I’ve also seen Ms. Fitch speak at the L.A. Times Festival of books. In addition to being one of the best writers I’ve ever encountered, she’s extraordinarily kind.
Most importantly for this post, Janet is also a parent. Like the rest of us, she had to learn how to balance parenting with everything else.
Here are my eight favorite tips from her post on being a writing parent – I recommend you click the link to read all 23 tips.
Shout out to Reetta Raitanen: Huge thanks for including Janet’s post in your last “Links Feast!”
1. Give up on cleaning. Triage your precious spare time. First, write (or whatever it is you need to do). Next, take care of anything animate–kid, spouse, dog. Only then, turn your attention to the inanimate, and only when you absolutely have to. Give up gardening.
2. If you have help for a few hours, leave the house. It will remove the temptation to do the laundry or wash the dishes.
3. Find a mother’s helper babysitter. This is a junior high kid who can use a few bucks and will keep your toddler amused while you’re home.

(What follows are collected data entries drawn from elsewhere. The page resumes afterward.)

(** X4: every payment listed by [GET /api/payments] is a stored payment of
    a stored merchant whose API key is the one presented and, when a
    non-empty status is asked for, has that status. *)
Theorem list_payments_returns_own_payments (env : Env) (w : World)
  (k : string) (status : option string) (limit offset : nat)
  (resp : PaymentListResponse) (w' : World) :
  get_api_payments k status limit offset env w = (Ok resp, w') ->
  exists m,
    In m (merchants w) /\ m_api_key m = k
    /\ forall p, In p (plr_payments resp) ->
         exists d,
           In d (transactions w) /\ p = Payment_of d
           /\ tx_merchant_id d = m_merchant_id m
           /\ (truthy status = true -> status = Some (tx_status d)).
Proof.
  intros H. apply get_api_payments_listed in H as (m & Hin & Hk & ->).
  exists m. split; [assumption |]. split; [assumption |].
  simpl. intros p Hp. apply in_map_iff in Hp as (d & <- & Hd).
  apply In_listed in Hd as [Hd Hq]. exists d.
  unfold list_query in Hq. apply andb_prop in Hq as [Hm Hs].
  apply String.eqb_eq in Hm. repeat split; try assumption.
  intros Ht. rewrite Ht in Hs. destruct status as [s|]; [| discriminate].
  apply String.eqb_eq in Hs. now subst.
Qed.

Lemma list_payments_returns_own_payments_witness :
  exists m,
    In m (merchants paid_world) /\ m_api_key m = "key-1"
    /\ forall p, In p [Payment_of paid_tx] ->
         exists d,
           In d (transactions paid_world) /\ p = Payment_of d
           /\ tx_merchant_id d = m_merchant_id m
           /\ (truthy (Some "confirmed") = true ->
               Some "confirmed" = Some (tx_status d)).
Proof.
  eapply (list_payments_returns_own_payments (demo_env [] None) paid_world
            "key-1" (Some "confirmed") 10 0
            (mkPaymentListResponse true [Payment_of paid_tx] 1 10 0)).
  vm_compute. reflexivity.
Defined.

(** ** Sorting and paging *)

Lemma length_insert_desc (d : Transaction) (l : list Transaction) :
  List.length (insert_desc d l) = S (List.length l).
Proof.
  induction l as [|x l IH]; simpl; [reflexivity |].
  destruct (tx_created_at x <? tx_created_at d)%Z; simpl; [| rewrite IH];
    reflexivity.
Qed.

Lemma length_sort_created_at_desc (l : list Transaction) :
  List.length (sort_created_at_desc l) = List.length l.
Proof.
  induction l as [|d l IH]; simpl; [reflexivity |].
  now rewrite length_insert_desc, IH.
Qed.

Lemma Permutation_insert_desc (d : Transaction) (l : list Transaction) :
  Permutation (insert_desc d l) (d :: l).
Proof.
  induction l as [|x l IH]; simpl; [reflexivity |].
  destruct (tx_created_at x <? tx_created_at d)%Z; [reflexivity |].
  rewrite IH. apply perm_swap.
Qed.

Be prepared for your child to love that kid more than you.
4. Encourage young artists. Art projects are a godsend. “Draw me a spaceship, honey.” There’s five minutes, ten if you’re lucky… Get them to include details, like rivets and eyelashes. Don’t forget to expand the assignment. “Draw me the inside of the spaceship.” “Draw me the controls of the spaceship.” “Draw me the planet the spaceship comes from.”

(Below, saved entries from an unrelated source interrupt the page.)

(** A test passes when it neither panicked nor was skipped, every assertion
    made on it was met and no sub-test of it failed. *)
Lemma outcome_of_Pass (r : Res unit) (t : T) (outs : list (Out Storage Err)) :
  outcome_of r t outs = Passed <->
  r <> Panic /\ all_met (own_events t outs) /\
  existsb (@failed_report Storage Err) (own_subs t outs) = false /\
  own_skip t outs = false.
Proof.
  unfold outcome_of. rewrite <- no_failed_event.
  destruct r; destruct (existsb (@failed_event _ _) _); destruct (existsb (@failed_report _ _) _);
    destruct (own_skip t outs); cbn; intuition congruence.
Qed.

(** Closes a goal that gives the report of a finished scenario and says when
    it passes. *)
Ltac verdict :=
  match goal with
  | |- context [outcome_of ?r ?t ?outs] => exists (outcome_of r t outs)
  end;
  split; [reflexivity | rewrite outcome_of_Pass; cbn; intuition congruence].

5. Bedtime should be inviolable. Make sure there’s an early enough bedtime that you can see your spouse for an hour, and then go to work for an hour or two. Even if you have to go to bed after your spouse. Suck it up. You both wanted to be parents.
6. Deflect guilt. Embrace the concept of the Good-Enough Mother. Keith Richards left his kids with Anita–by comparison, you’re mother of the year.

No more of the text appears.